Saved entries:
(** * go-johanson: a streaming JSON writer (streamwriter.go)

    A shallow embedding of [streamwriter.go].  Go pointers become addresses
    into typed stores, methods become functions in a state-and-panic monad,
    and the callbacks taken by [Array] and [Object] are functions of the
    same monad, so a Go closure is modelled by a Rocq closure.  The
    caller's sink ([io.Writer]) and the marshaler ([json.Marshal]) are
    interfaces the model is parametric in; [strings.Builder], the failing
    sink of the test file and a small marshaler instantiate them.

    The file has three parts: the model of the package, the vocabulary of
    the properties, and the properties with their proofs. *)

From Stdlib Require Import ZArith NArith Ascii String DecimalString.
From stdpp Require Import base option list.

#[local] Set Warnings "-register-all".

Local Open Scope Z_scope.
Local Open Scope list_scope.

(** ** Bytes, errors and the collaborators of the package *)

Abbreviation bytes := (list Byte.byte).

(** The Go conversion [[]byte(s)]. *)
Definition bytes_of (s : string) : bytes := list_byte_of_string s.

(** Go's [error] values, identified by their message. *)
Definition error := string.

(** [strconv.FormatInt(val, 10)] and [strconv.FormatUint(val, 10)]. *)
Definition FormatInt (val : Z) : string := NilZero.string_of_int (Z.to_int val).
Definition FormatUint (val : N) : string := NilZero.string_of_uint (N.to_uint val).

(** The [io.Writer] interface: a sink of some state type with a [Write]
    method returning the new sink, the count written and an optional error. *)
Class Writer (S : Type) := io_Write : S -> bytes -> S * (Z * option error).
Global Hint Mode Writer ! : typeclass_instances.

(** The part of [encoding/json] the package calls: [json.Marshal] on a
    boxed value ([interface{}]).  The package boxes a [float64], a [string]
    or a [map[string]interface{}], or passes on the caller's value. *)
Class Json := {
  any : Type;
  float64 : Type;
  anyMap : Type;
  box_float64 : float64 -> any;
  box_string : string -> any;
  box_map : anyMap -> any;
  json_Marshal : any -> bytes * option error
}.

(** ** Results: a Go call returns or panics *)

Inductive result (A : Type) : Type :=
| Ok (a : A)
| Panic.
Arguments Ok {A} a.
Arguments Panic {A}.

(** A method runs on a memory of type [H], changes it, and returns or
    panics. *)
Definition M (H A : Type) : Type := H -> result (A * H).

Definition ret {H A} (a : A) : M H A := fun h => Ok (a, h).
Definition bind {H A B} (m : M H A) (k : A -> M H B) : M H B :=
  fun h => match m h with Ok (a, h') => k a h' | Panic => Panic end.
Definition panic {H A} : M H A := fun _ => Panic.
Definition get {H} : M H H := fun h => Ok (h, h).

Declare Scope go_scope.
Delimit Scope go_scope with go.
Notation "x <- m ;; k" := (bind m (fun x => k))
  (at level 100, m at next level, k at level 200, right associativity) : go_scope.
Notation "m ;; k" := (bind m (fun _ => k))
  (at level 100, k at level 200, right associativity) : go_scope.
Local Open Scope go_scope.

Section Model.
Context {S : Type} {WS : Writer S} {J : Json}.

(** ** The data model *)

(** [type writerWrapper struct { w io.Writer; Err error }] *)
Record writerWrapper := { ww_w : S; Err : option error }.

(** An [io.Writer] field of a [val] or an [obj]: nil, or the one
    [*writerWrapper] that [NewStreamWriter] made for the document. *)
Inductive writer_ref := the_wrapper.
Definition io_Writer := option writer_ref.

Your goal: I need each line of the entries that holds the string "panics" located and copied.

Your response:
(** ** Results: a Go call returns or panics *)
    panics. *)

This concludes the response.